• Your task
For each line below that contains the word "HasPrefix", make a copy.

*** Block opens ***

(** * Verification of the dashboard client manager

    Shallow embedding of [src/app/backend/client/manager.go]: the request
    header model, credential extraction, the secure-mode decision, the
    per-request client resolution, the access probe and the two regular
    expressions used to derive display names. *)

From Stdlib Require Import Ascii ZArith Lia.
From stdpp Require Import gmap strings list fin_maps.

Set Default Proof Using "Type".

(** ** Go strings

    A Go [string] is a byte sequence; [len], slicing and the functions of
    package [strings] work on bytes. Bytes are [ascii], strings are [string]. *)

Module GoString.

(** [len(s)] *)
Abbreviation len := String.length.

(** [s[n:]] for [n <= len s]. *)
Fixpoint sliceFrom (n : nat) (s : string) : string :=
  match n, s with
  | 0, _ => s
  | S n', String _ s' => sliceFrom n' s'
  | S _, EmptyString => EmptyString
  end.

(** [s[:n]] for [n <= len s]. *)
Fixpoint sliceTo (n : nat) (s : string) : string :=
  match n, s with
  | 0, _ => EmptyString
  | S n', String c s' => String c (sliceTo n' s')
  | S _, EmptyString => EmptyString
  end.

(** [strings.HasPrefix(s, prefix)]. *)
Fixpoint HasPrefix (s prefix : string) {struct prefix} : bool :=
  match prefix with
  | EmptyString => true
  | String c prefix' =>
      match s with
      | EmptyString => false
      | String d s' => if Ascii.eqb d c then HasPrefix s' prefix' else false
      end
  end.

(** [strings.TrimPrefix(s, prefix)]. *)
Definition TrimPrefix (s prefix : string) : string :=
  if HasPrefix s prefix then sliceFrom (len prefix) s else s.

(** Longest prefix of [s] made of bytes satisfying [p], and what follows it. *)
Fixpoint takeWhile (p : ascii -> bool) (s : string) : string :=
  match s with
  | EmptyString => EmptyString
  | String c s' => if p c then String c (takeWhile p s') else EmptyString
  end.

Fixpoint dropWhile (p : ascii -> bool) (s : string) : string :=
  match s with
  | EmptyString => EmptyString
  | String c s' => if p c then dropWhile p s' else s
  end.

Fixpoint allBytes (p : ascii -> bool) (s : string) : bool :=
  match s with
  | EmptyString => true
  | String c s' => p c && allBytes p s'
  end.

Definition isEmpty (s : string) : bool :=
  match s with EmptyString => true | String _ _ => false end.

End GoString.

Import GoString.

(** ** Regular expressions

    The fragment of Go's [regexp] syntax used by the two patterns of the
    manager: literals, greedy repetition of a one-byte class, sequencing,
    numbered capture groups and the two text anchors. Matching is
    leftmost-first: the match Go reports is the one a backtracking search
    finds first, trying the longest repetition first. *)

Module Regexp.

Inductive regexp : Type :=
  | Lit (w : string)
  | Star (p : ascii -> bool)
  | Plus (p : ascii -> bool)
  | Seq (r1 r2 : regexp)
  | Group (n : nat) (r : regexp)
  | BeginText
  | EndText.

(** Number of capture groups, [Regexp.NumSubexp]. *)
Fixpoint NumSubexp (r : regexp) : nat :=
  match r with
  | Seq r1 r2 => NumSubexp r1 + NumSubexp r2
  | Group _ r' => S (NumSubexp r')
  | _ => 0
  end.

(** A match in progress: [pos] bytes of the text are consumed, [rest] is
    what remains, [caps] holds the text of each group (index 0 is the
    whole match, unset groups are empty). *)
Definition cont (R : Type) : Type := nat -> string -> list string -> option R.

Fixpoint star {R} (p : ascii -> bool) (pos : nat) (rest : string)
    (caps : list string) (k : cont R) : option R :=
  match rest with
  | EmptyString => k pos rest caps
  | String c rest' =>
      if p c then
        match star p (S pos) rest' caps k with
        | Some r => Some r
        | None => k pos rest caps
        end
      else k pos rest caps
  end.

Fixpoint run {R} (r : regexp) (pos : nat) (rest : string)
    (caps : list string) (k : cont R) : option R :=
  match r with
  | Lit w =>
      if HasPrefix rest w then k (pos + len w) (sliceFrom (len w) rest) caps
      else None
  | Star p => star p pos rest caps k
  | Plus p =>
      match rest with
      | EmptyString => None
      | String c rest' => if p c then star p (S pos) rest' caps k else None
      end
  | Seq r1 r2 =>
      run r1 pos rest caps (fun pos' rest' caps' => run r2 pos' rest' caps' k)
  | Group n r' =>
      run r' pos rest caps
        (fun pos' rest' caps' =>
           k pos' rest' (<[n := sliceTo (pos' - pos) rest]> caps'))
  | BeginText => if Nat.eqb pos 0 then k pos rest caps else None
  | EndText =>
      match rest with
      | EmptyString => k pos rest caps
      | String _ _ => None
      end
  end.

(** One match: where it starts and ends in the text, and the submatches. *)
Record submatch : Type := Submatch {
  matchStart : nat;
  matchEnd : nat;
  matchGroups : list string
}.

(** The match that starts exactly at [pos], if any. *)
Definition matchAt (re : regexp) (pos : nat) (rest : string) : option submatch :=
  run re pos rest (replicate (S (NumSubexp re)) EmptyString)
    (fun pos' _ caps' =>
       Some (Submatch pos pos' (<[0 := sliceTo (pos' - pos) rest]> caps'))).

(** The leftmost match at or after [pos]. *)
Fixpoint findFrom (re : regexp) (pos : nat) (rest : string) : option submatch :=
  match matchAt re pos rest with
  | Some m => Some m
  | None =>
      match rest with
      | EmptyString => None
      | String _ rest' => findFrom re (S pos) rest'
      end
  end.

(** [Regexp.FindStringSubmatch]: [nil] (here [None]) when there is no match. *)
Definition FindStringSubmatch (re : regexp) (s : string) : option (list string) :=
  matchGroups <$> findFrom re 0 s.

(** [Regexp.ReplaceAllString] for a pattern that cannot match the empty
    string (both patterns of the manager contain a literal): every match is
    replaced by the template [tmpl] applied to its submatches, the text
    between matches is kept. [fuel] bounds the number of matches. *)
Fixpoint replaceAll (fuel : nat) (re : regexp) (tmpl : list string -> string)
    (pos : nat) (rest : string) : string :=
  match fuel with
  | 0 => rest
  | S fuel' =>
      match findFrom re pos rest with
      | None => rest
      | Some m =>
          sliceTo (matchStart m - pos) rest +:+ tmpl (matchGroups m) +:+
          replaceAll fuel' re tmpl (matchEnd m)
            (sliceFrom (matchEnd m - pos) rest)
      end
  end.

Definition ReplaceAllString (re : regexp) (src : string)
    (tmpl : list string -> string) : string :=
  replaceAll (S (len src)) re tmpl 0 src.

(** The template ["$n"]. *)
Definition dollar (n : nat) (groups : list string) : string :=
  default EmptyString (groups !! n).

(** Byte classes. [\w] is ASCII-only in Go. *)
Definition inRange (lo hi : nat) (c : ascii) : bool :=
  (lo <=? nat_of_ascii c) && (nat_of_ascii c <=? hi).

Definition isWord (c : ascii) : bool :=
  inRange 48 57 c || inRange 65 90 c || inRange 97 122 c || Ascii.eqb c "_".

(** [[\w-]] *)
Definition isWordOrHyphen (c : ascii) : bool :=
  isWord c || Ascii.eqb c "-".

(** [[\w-_]]: after the class [\w] the hyphen cannot open a range, so the
    class is [\w] with the two bytes [-] and [_]. *)
Definition isWordHyphenUnderscore (c : ascii) : bool :=
  isWord c || Ascii.eqb c "-" || Ascii.eqb c "_".

(** [.] without the [s] flag: any byte but the line feed. *)
Definition isDot (c : ascii) : bool := negb (Ascii.eqb c "010").

End Regexp.

Import Regexp.

(** ** Display names *)

Definition doubleQuote : string := String (ascii_of_nat 34) EmptyString.

(** The pattern of [getUsernameFromError]: begin of text, any bytes, the
    literal [ User ] and a double quote, group 1 of any bytes, a double
    quote and the literal [ cannot ], any bytes, end of text. *)
Definition usernameFromErrorRe : regexp :=
  Seq BeginText
  (Seq (Star isDot)
  (Seq (Lit (" User " +:+ doubleQuote))
  (Seq (Group 1 (Star isDot))
  (Seq (Lit (doubleQuote +:+ " cannot "))
  (Seq (Star isDot) EndText))))).

(** [getUsernameFromError], on the text [err.Error()]. *)
Definition getUsernameFromErrorText (text : string) : string :=
  ReplaceAllString usernameFromErrorRe text (dollar 1).

(** [(?P<ignore>[\w-]+):(?P<type>[\w-]+):(?P<namespace>[\w-_]+):(?P<name>[\w-]+)] *)
Definition usernameRe : regexp :=
  Seq (Group 1 (Plus isWordOrHyphen))
  (Seq (Lit ":")
  (Seq (Group 2 (Plus isWordOrHyphen))
  (Seq (Lit ":")
  (Seq (Group 3 (Plus isWordHyphenUnderscore))
  (Seq (Lit ":")
       (Group 4 (Plus isWordOrHyphen))))))).

Definition getUsername (name : string) : string :=
  let groups := 5 in
  let nameGroupIdx := 4 in
  match FindStringSubmatch usernameRe name with
  | None => name
  | Some match_ =>
      if negb (Nat.eqb (length match_) groups) then name
      else default EmptyString (match_ !! nameGroupIdx)
  end.

(** ** Go runtime

    A call either returns or panics; dereferencing a nil pointer panics.
    A Go function that returns [(T, error)] and sets exactly one of the two
    is a [result]. *)

Inductive panic : Type := NilPointerDereference.

Inductive exec (A : Type) : Type :=
  | Done (a : A)
  | Panicked (p : panic).
Arguments Done {A} a.
Arguments Panicked {A} p.

Definition andThen {A B : Type} (m : exec A) (f : A -> exec B) : exec B :=
  match m with
  | Done a => f a
  | Panicked p => Panicked p
  end.

Notation "x <- m ;; k" := (andThen m (fun x => k))
  (at level 100, m at next level, right associativity, only parsing).

(** Reasons of an API status error, [metav1.StatusReason]. *)
Inductive StatusReason : Type :=
  | StatusReasonBadRequest
  | StatusReasonUnauthorized
  | StatusReasonInvalid
  | StatusReasonForbidden
  | StatusReasonUnknown.

(** A Go [error] value: an API status error with its reason and message, or
    any other error with its text. *)
Inductive error : Type :=
  | StatusError (reason : StatusReason) (message : string)
  | PlainError (text : string).

#[export] Instance StatusReason_eq_dec : EqDecision StatusReason.
Proof. solve_decision. Defined.
#[export] Instance error_eq_dec : EqDecision error.
Proof. solve_decision. Defined.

*** Block closes ***

• Exercise response
(** [strings.HasPrefix(s, prefix)]. *)
Fixpoint HasPrefix (s prefix : string) {struct prefix} : bool :=
      | String d s' => if Ascii.eqb d c then HasPrefix s' prefix' else false
  if HasPrefix s prefix then sliceFrom (len prefix) s else s.
      if HasPrefix rest w then k (pos + len w) (sliceFrom (len w) rest) caps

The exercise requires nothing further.